- Directed by: Leonid Lukov
- Written by: Vladimir Alekseev Boris Gorbatov
- Starring: Aleksei Gribov A. Mansvetov G. Pasechnik Viktor Khokhryakov Mikheil Gelovani
- Cinematography: Mikhail Kirillov
- Music by: Tikhon Khrennikov
- Production company: Gorky Film Studios
- Release date: 16 May 1951;
- Running time: 108 minutes
- Country: Soviet Union
- Language: Russian

= The Miners of Donetsk =

The Miners of Donetsk or Miners of the Don (Донецкие шахтёры) is a 1951 Soviet drama film directed by Leonid Lukov. The film is about the life of miners in Donbas. New technologies are introduced which the miners embrace with enthusiasm.

==Plot==
At one of the leading coal mines in Donbas, a new coal harvester is being tested. However, the machine proves to be imperfect. Its designer, Trofymenko (Vladimir Druzhnikov), continues working on improving the apparatus. Esteemed miner Stepan Nedolya (Boris Chirkov), young miner Vasya Orlov (Andrei Petrov), and the mine supervisor Gorovoy (Vasiliy Merkuryev) advocate for the adoption of advanced, more efficient labor methods.

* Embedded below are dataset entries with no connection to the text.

(** The win/loss counters of [team] with the credit for the match between
    [A] and [B] taken out, when their tallies are [a] and [b]: the credit goes
    to the season and stage counters for a regular match, to the title
    counters for a title match, to the playoff counters for a playoff
    match. *)
Definition uncredited (match_format stage A B : string) (a b : Z)
    (self : Predictor) (team : string) : list Z :=
  let won := (if decide (team = A) then lead a b else 0) +
             (if decide (team = B) then lead b a else 0) in
  let lost := (if decide (team = A) then lead b a else 0) +
              (if decide (team = B) then lead a b else 0) in
  let is_regular := bool_decide (match_format = "regular") in
  let is_title := negb is_regular && str_in "Title" stage in
  let is_playoff :=
    negb is_regular && negb (str_in "Title" stage) &&
    bool_decide (match_format = "playoff") in
  let on (b : bool) (n : Z) := if b then n else 0 in
  [dget (wins self) team - on is_regular won;
   dget (losses self) team - on is_regular lost;
   dget (stage_wins self) team - on is_regular won;
   dget (stage_losses self) team - on is_regular lost;
   dget (stage_title_wins self) team - on is_title won;
   dget (stage_title_losses self) team - on is_title lost;
   dget (playoff_wins self) team - on is_playoff won;
   dget (playoff_losses self) team - on is_playoff lost].

(** The games of a best-of-5 title match that "NYE" wins 3-1, and two orders
    in which they may arrive. *)
Definition title_game_won : Game.t :=
  a_game ("NYE", "PHI") (2, 1) "Stage 1 Title Matches" 9 "best-of-5".
Definition title_game_lost : Game.t :=
  a_game ("NYE", "PHI") (0, 2) "Stage 1 Title Matches" 9 "best-of-5".
Definition clinched_last : list Game.t :=
  [title_game_won; title_game_lost; title_game_won; title_game_won].
Definition lost_first : list Game.t :=
  [title_game_lost; title_game_won; title_game_won; title_game_won].

(** The games of a list that the first team, and the second team, won. *)
Definition first_won (games : list Game.t) : Z :=
  Z.of_nat (length (filter (fun game => (Game.score game).1 > (Game.score game).2) games)).
Definition second_won (games : list Game.t) : Z :=
  Z.of_nat (length (filter (fun game => (Game.score game).1 < (Game.score game).2) games)).

(** The exception a failed read of [self.score[team]] raises. *)
Definition score_error (self : Predictor) : exn :=
  match score self with
  | None => TypeError
  | Some _ => KeyError
  end.

(** A pair [(p_win, p_draw)] of per-game probabilities. *)
Definition valid_probabilities (p : R * R) : Prop :=
  (0 <= p.1)%R ∧ (0 <= p.2)%R ∧ (p.1 + p.2 <= 1)%R.

(** Every score of a distribution has a non-negative probability. *)
Definition non_negative (d : PScores) : Prop :=
  Forall (fun kv => (0 <= kv.2)%R) d.

(** A [predict] method that answers with fixed pairs, one for undrawable and
    one for drawable games. *)
Definition fixed_predict (p_undrawable p_drawable : R * R) : predict_method unit :=
  fun _ _ _ _ _ drawable => Ok (if drawable then p_drawable else p_undrawable).

(** A best-of-5 match, and a regular match. *)
Definition best_of_5_match : Game.t :=
  a_game ("NYE", "PHI") (0, 0) "Stage 1 Title Matches" 9 "best-of-5".
Definition regular_match : Game.t :=
  a_game ("NYE", "PHI") (0, 0) "Stage 1" 3 "regular".

(** A distribution function with the symmetry of the normal one, and a draw
    margin that grows with the draw probability: stand-ins for the two
    functions of the [trueskill] package. *)
Definition rational_cdf (x : R) : R := ((1 + x / (1 + Rabs x)) / 2)%R.
Definition linear_draw_margin (draw_probability : R) (size : nat)
    (env : TrueSkill.t) : R :=
  (draw_probability * sqrt (INR size) * TrueSkill.beta env)%R.

(** The default predictor of [TrueSkillPredictor.__init__]. *)
Definition default_trueskill : TrueSkillPredictor.t :=
  TrueSkillPredictor.init 2500.0 (2500.0 / 3.0) (2500.0 / 2.0) (25.0 / 3.0) 0.06.

(** The number of the matches in which a team plays. *)
Definition appearances (matches : list Game.t) (team : string) : Z :=
  Z.of_nat (length (filter (fun match_ => (Game.teams match_).1 = team) matches)) +
  Z.of_nat (length (filter (fun match_ => (Game.teams match_).2 = team) matches)).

Within the ranks of the miners, changes are underway. Some workers must make way for more qualified personnel, while others leave to attend technical institutes, with the aim of returning to their home mines as engineers. These developments reflect a broader transformation in the workforce, emphasizing education and innovation in the mining industry.
==Cast==
- Aleksei Gribov
- A. Mansvetov
- G. Pasechnik
- Viktor Khokhryakov
- Mikheil Gelovani
- Sergei Lukyanov
- Vasiliy Merkurev as Gorovoi
- Anastasiya Zuyeva
- Vitali Doronin as Pavel Nedolya
- Klara Luchko
- Andrei Petrov
- Vladimir Druzhnikov as Trofimenko
- Lidiya Smirnova as Vera
- Oleg Zhakov
- Pyotr Aleynikov
- Boris Chirkov as Stepan Nedolya
- Semyon Svashenko as Engineer

== Bibliography ==
- Rollberg, Peter. Historical Dictionary of Russian and Soviet Cinema. Scarecrow Press, 2008.